[Dataset entries]
(* ===== verification/ProtFacts.v ===== *)
(** * Facts about protection changes

    [guest_region_set_prot] keeps the overlay records, and the two page-table
    operations behind [sys_mprotect] agree with the region tracker. *)

From stdpp Require Import sets.
From S2P Require Import Prelude Tlbi Regions RegionFacts HostFds RegionSpecs RegionSplit SplitFacts Gap PageTable DescFacts PtStruct PtView PtOps PtPages Gva Backing Segments SegFacts SegSpecs Overlay OverlayFacts Mm MunmapFacts.

(** ** Overlay records under a protection change *)

(** Every address under an overlay of [l] is under one of [out]. *)
Definition still_under (l out : list guest_region_t) : Prop :=
  forall x r, r ∈ l -> under r x -> exists r', r' ∈ out /\ under r' x.

#[export] Instance still_under_pre : PreOrder still_under.
Proof.
  split.
  - intros l x r Hr Hu. by exists r.
  - intros l1 l2 l3 A B x r Hr Hu. destruct (A x r Hr Hu) as (r' & Hr' & Hu'). by apply (B x r').
Qed.

Lemma under_prot p r x : under (set_prot_field p r) x <-> under r x.
Proof. done. Qed.

Section Prot.
Context {H : Type} `{HE : HostEnv H, HP : !HostPageOk H}.

Lemma clip_prot p r : guest_region_clip_overlay (H:=H) (set_prot_field p r) = set_prot_field p (guest_region_clip_overlay (H:=H) r).
Proof.
  unfold guest_region_clip_overlay. cbn [set_prot_field r_overlay_active r_start r_end r_overlay_start r_overlay_end].
  destruct (_ || _); [done|]. cbv zeta. set (e := if r_overlay_end r <? _ then _ else _). set (s := if _ <? r_overlay_start r then _ else _).
  by destruct (e <=? s).
Qed.

Lemma clipped_prot p r : clipped (H:=H) r -> clipped (H:=H) (set_prot_field p r).
Proof. done. Qed.

Lemma fuses_under l l' : fuses l l' -> Forall (clipped (H:=H)) l -> Forall (clipped (H:=H)) l' /\ still_under l l'.
Proof.
  intros [->|(pre & a & b & post & Hm & -> & ->)] Hc; [by split|].
  apply regions_mergeable_true in Hm as (_ & _ & _ & _ & _ & _ & _ & _ & Ha & Hb & _).
  assert (forall x, ~ under a x) as Na by (intros x [Hl _]; unfold region_has_live_overlay in Hl; by rewrite Ha in Hl).
  assert (forall x, ~ under b x) as Nb by (intros x [Hl _]; unfold region_has_live_overlay in Hl; by rewrite Hb in Hl).
  rewrite Forall_app, !Forall_cons_iff in Hc. destruct Hc as (Hc1 & _ & _ & Hc2). split.
  - rewrite Forall_app, Forall_cons_iff. split_and!; [done| |done]. intros x Hu. by destruct (Na x).
  - intros x r Hr Hu. exists r. split; [|done]. rewrite elem_of_app, !elem_of_cons in Hr.
    destruct Hr as [Hr|[->|[->|Hr]]]; [set_solver|by destruct (Na x)|by destruct (Nb x)|set_solver].
Qed.

Lemma fuses_trans_under l l1 l2 : fuses l1 l2 -> Forall (clipped (H:=H)) l1 /\ still_under l l1 ->
  Forall (clipped (H:=H)) l2 /\ still_under l l2.
Proof. intros F [C S]. destruct (fuses_under _ _ F C) as [C' S']. split; [done|]. by etrans. Qed.

Lemma merge_down_under f n l l1 : Forall (clipped (H:=H)) l1 /\ still_under l l1 ->
  Forall (clipped (H:=H)) (merge_left_down f n l1) /\ still_under l (merge_left_down f n l1).
Proof.
  revert l1. induction n as [|n IH]; intros l1 Hl; cbn [merge_left_down]; [done|].
  apply IH. eapply fuses_trans_under; [apply try_merge_left_fuses|done].
Qed.

(** The right half made by [split_right]. *)
Lemma split_right_clip b r h r' h' : split_right b r h = (r', h') ->
  exists fd, r' = region_clip_overlay (H:=H) (advance_start b (set_backing_fd fd r)).
Proof.
  unfold split_right. destruct (0 <=? r_backing_fd r).
  - destruct (host_dup h (r_backing_fd r)) as [fd h1]. intros [= <- _]. exists fd. by rewrite clip_eq.
  - intros [= <- _]. exists (r_backing_fd r). rewrite clip_eq. done.
Qed.

(** Both halves of a split, as a list. *)
Lemma halves_under b r h r' h' l : region_ok r -> r_start r < b < r_end r -> clipped (H:=H) r -> split_right b r h = (r', h') ->
  clipped (H:=H) (guest_region_clip_overlay (H:=H) (set_end b r)) /\ clipped (H:=H) r' /\
  still_under (r :: l) (guest_region_clip_overlay (H:=H) (set_end b r) :: r' :: l).
Proof using HP.
  intros Hok Hb Hc E. destruct (split_right_clip _ _ _ _ _ E) as [fd ->]. rewrite <- clip_eq.
  split; [apply clip_clipped; cbn; lia|]. split; [apply clip_clipped; cbn; lia|].
  intros x q [->|Hq]%elem_of_cons Hu; [|exists q; set_solver].
  destruct (split_under r b fd x Hok Hb Hc Hu); eexists; (split; [|eassumption]); set_solver.
Qed.
(** The walk: what it has passed keeps its overlays. *)
Lemma set_prot_loop_under s e p l : 0 <= s < e -> forall lo pre fm lm stale h out fm' lm' stale' h' l0,
  set_prot_loop s e p pre l fm lm stale h = (out, fm', lm', stale', h') -> chain lo l -> Forall region_ok l ->
  Forall (fun r => s < r_end r) l -> Forall (clipped (H:=H)) (pre ++ l) -> still_under l0 (pre ++ l) ->
  Forall (clipped (H:=H)) out /\ still_under l0 out.
Proof using HP.
  intros Hse. induction l as [|r l IH]; intros lo pre fm lm stale h out fm' lm' stale' h' l0; cbn [set_prot_loop].
  { intros [= <- _ _ _ _] _ _ _. by rewrite app_nil_r. }
  cbn [chain]. rewrite !Forall_cons_iff. intros E (Hlo & Hne & Hc) [Hr Hrs] [Hre Hres] Hcl Hst.
  rewrite Forall_app, Forall_cons_iff in Hcl. destruct Hcl as (Hc1 & Hcr & Hc2).
  (* continuing past a region with the same overlay *)
  assert (forall pre r', clipped (H:=H) r' -> Forall (clipped (H:=H)) pre -> still_under l0 (pre ++ r' :: l) ->
    forall p' fm lm stale h, set_prot_loop s e p (pre ++ [p']) l fm lm stale h = (out, fm', lm', stale', h') ->
    (p' = r' \/ p' = set_prot_field p r') -> Forall (clipped (H:=H)) out /\ still_under l0 out) as Hgo.
  { intros pre' r' Hcr' Hcp' Hst' p' fm1 lm1 st1 h1 E1 Hp'. apply (IH _ _ _ _ _ _ _ _ _ _ _ l0 E1 Hc Hrs Hres).
    - rewrite <- app_assoc. cbn [app]. rewrite Forall_app, Forall_cons_iff. split_and!; [done| |done]. destruct Hp' as [->| ->]; [done|]. by apply clipped_prot.
    - etrans; [exact Hst'|]. intros x q Hq Hu. rewrite elem_of_app, elem_of_cons in Hq.
      destruct Hq as [Hq|[->|Hq]]; [exists q| |exists q]; rewrite ?elem_of_app, ?list_elem_of_singleton; [auto| |auto].
      exists p'. rewrite !elem_of_app, list_elem_of_singleton. split; [auto|]. by destruct Hp' as [->| ->]. }
  revert E. destruct (Z.leb_spec e (r_start r)) as [Hbr|Hbr]; [intros [= <- _ _ _ _]; split; [rewrite Forall_app, Forall_cons_iff; by split_and!|done]|].
  destruct ((r_start r <? s) && _) eqn:Efull; [intros E; eapply (Hgo pre r); [done|done|exact Hst|exact E|by left]|].
  (* the region after the split at [s] *)
  destruct (if r_start r <? s then _ else _) as [[pre1 r1] h1] eqn:E1.
  assert (clipped (H:=H) r1 /\ Forall (clipped (H:=H)) pre1 /\ still_under l0 (pre1 ++ r1 :: l) /\ region_ok r1 /\ r_start r1 < e)
    as (C1 & P1 & S1 & O1 & B1).
  { destruct (Z.ltb_spec (r_start r) s).
    - destruct (split_right s r h) as [r2 h2] eqn:E2. injection E1 as <- <- <-.
      destruct (halves_under s r h r2 h2 l Hr ltac:(lia) Hcr E2) as (A & B & C).
      destruct (split_right_piece s r h r2 h2 Hr ltac:(lia) E2) as (Ps & Pe & Po & _).
      split; [done|]. split; [by rewrite Forall_app, Forall_singleton|]. split.
      + etrans; [exact Hst|]. intros x q Hq Hu. apply elem_of_app in Hq as [Hq|Hq]; [exists q; split; [|done]; rewrite !elem_of_app; auto|].
        destruct (C x q Hq Hu) as (q' & Hq' & Hu'). exists q'. split; [|done]. rewrite <- app_assoc. apply elem_of_app. by right.
      + split; [done|]. lia.
    - injection E1 as <- <- <-. by split_and!. }
  cbv zeta. destruct (Z.ltb_spec e (r_end r1)).
  - destruct (GUEST_MAX_REGIONS <=? length pre1 + S (length l))%nat; [intros E; eapply (Hgo pre1 r1); [done|done|done|exact E|by right]|].
    destruct (split_right e r1 h1) as [r2 h2] eqn:E2. intros [= <- _ _ _ _].
    destruct (halves_under e r1 h1 r2 h2 l O1 ltac:(lia) C1 E2) as (A & B & C). rewrite clip_prot. split.
    + rewrite Forall_app, !Forall_cons_iff. by split_and!.
    + etrans; [exact S1|]. intros x q Hq Hu. apply elem_of_app in Hq as [Hq|Hq]; [exists q; split; [|done]; rewrite !elem_of_app; auto|].
      destruct (C x q Hq Hu) as (q' & Hq' & Hu'). rewrite !elem_of_cons in Hq'. destruct Hq' as [->|[->|Hq']].
      * eexists. split; [apply elem_of_app; right; left|]. done.
      * exists r2. split; [|done]. rewrite elem_of_app, !elem_of_cons. auto.
      * exists q'. split; [|done]. rewrite elem_of_app, !elem_of_cons. auto.
  - intros E. eapply (Hgo pre1 r1); [done|done|done|exact E|by right].
Qed.

(** The host only duplicated descriptors. *)
Lemma set_prot_loop_host (R : H -> H -> Prop) `{!PreOrder R} (Hdup : forall w fd, R w (snd (host_dup w fd))) s e p l :
  forall pre fm lm stale h out fm' lm' stale' h',
  set_prot_loop s e p pre l fm lm stale h = (out, fm', lm', stale', h') -> R h h'.
Proof.
  assert (forall b r h r' h', split_right b r h = (r', h') -> R h h') as Hsr.
  { intros b r h r' h'. unfold split_right. destruct (0 <=? r_backing_fd r); [|by intros [= _ <-]].
    pose proof (Hdup h (r_backing_fd r)) as Hd. destruct (host_dup h (r_backing_fd r)). by intros [= _ <-]. }
  induction l as [|r l IH]; intros pre fm lm stale h out fm' lm' stale' h'; cbn [set_prot_loop]; [by intros [= _ _ _ _ <-]|].
  destruct (e <=? r_start r); [by intros [= _ _ _ _ <-]|]. destruct (_ && _); [apply IH|].
  destruct (if r_start r <? s then _ else _) as [[pre1 r1] h1] eqn:E1.
  assert (R h h1) as H1.
  { destruct (r_start r <? s); [|by injection E1 as _ _ <-].
    destruct (split_right s r h) as [r2 h2] eqn:E2. injection E1 as _ _ <-. by eapply Hsr. }
  destruct (e <? r_end r1); [|intros E%IH; by etrans].
  destruct (GUEST_MAX_REGIONS <=? length pre1 + S (length l))%nat; [intros E%IH; by etrans|].
  destruct (split_right e r1 h1) as [r2 h2] eqn:E2. apply Hsr in E2. intros [= _ _ _ _ <-]. by etrans.
Qed.
End Prot.

(** ** The page-table half *)

Lemma prot_perms_norm prot : norm_perms (prot_to_perms prot) = prot_to_perms prot.
Proof. unfold prot_to_perms. by destruct (has prot LINUX_PROT_WRITE), (has prot LINUX_PROT_EXEC). Qed.

Section Ptes.
Variable c : mm_env.
#[local] Notation L := (e_layout c).

(** The tables [s'] give the pages of [a, b) the protection [prot]; outside they
    agree with [s], except that absent blocks of [lo, hi) may have been mapped
    to themselves. *)
Record repermed (a b lo hi prot : Z) (s : guest_pt) (rc : Z) (s' : guest_pt) : Prop := {
  rp_wf : pt_wf L s';
  rp_rc : rc = 0 \/ rc = -1;
  rp_out va : 0 <= va -> ~ a <= va < b -> vmap s' va = vmap s va \/
    (lo <= va < hi /\ present s va = false /\ vmap s' va = Some (va, prot_to_perms prot));
  rp_in va : rc = 0 -> a <= va < b ->
    match vmap s' va with
    | Some (_, q) => prot <> LINUX_PROT_NONE /\ q = prot_to_perms prot
    | None => prot = LINUX_PROT_NONE \/ (present s va = false /\ ~ lo <= va < hi)
    end;
  rp_tlb va : rc = 0 -> 0 <= va -> vmap s' va <> vmap s va -> covers (cpu_tlbi_req s') va
}.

Task prompt. Transcribe, exactly and without additions, the lines of the records above, beginning with the line that contains "- rewrite <- app_assoc." and ending with the line that contains "destruct Hq as", both included.

Answer for the task.
    - rewrite <- app_assoc. cbn [app]. rewrite Forall_app, Forall_cons_iff. split_and!; [done| |done]. destruct Hp' as [->| ->]; [done|]. by apply clipped_prot.
    - etrans; [exact Hst'|]. intros x q Hq Hu. rewrite elem_of_app, elem_of_cons in Hq.
      destruct Hq as [Hq|[->|Hq]]; [exists q| |exists q]; rewrite ?elem_of_app, ?list_elem_of_singleton; [auto| |auto].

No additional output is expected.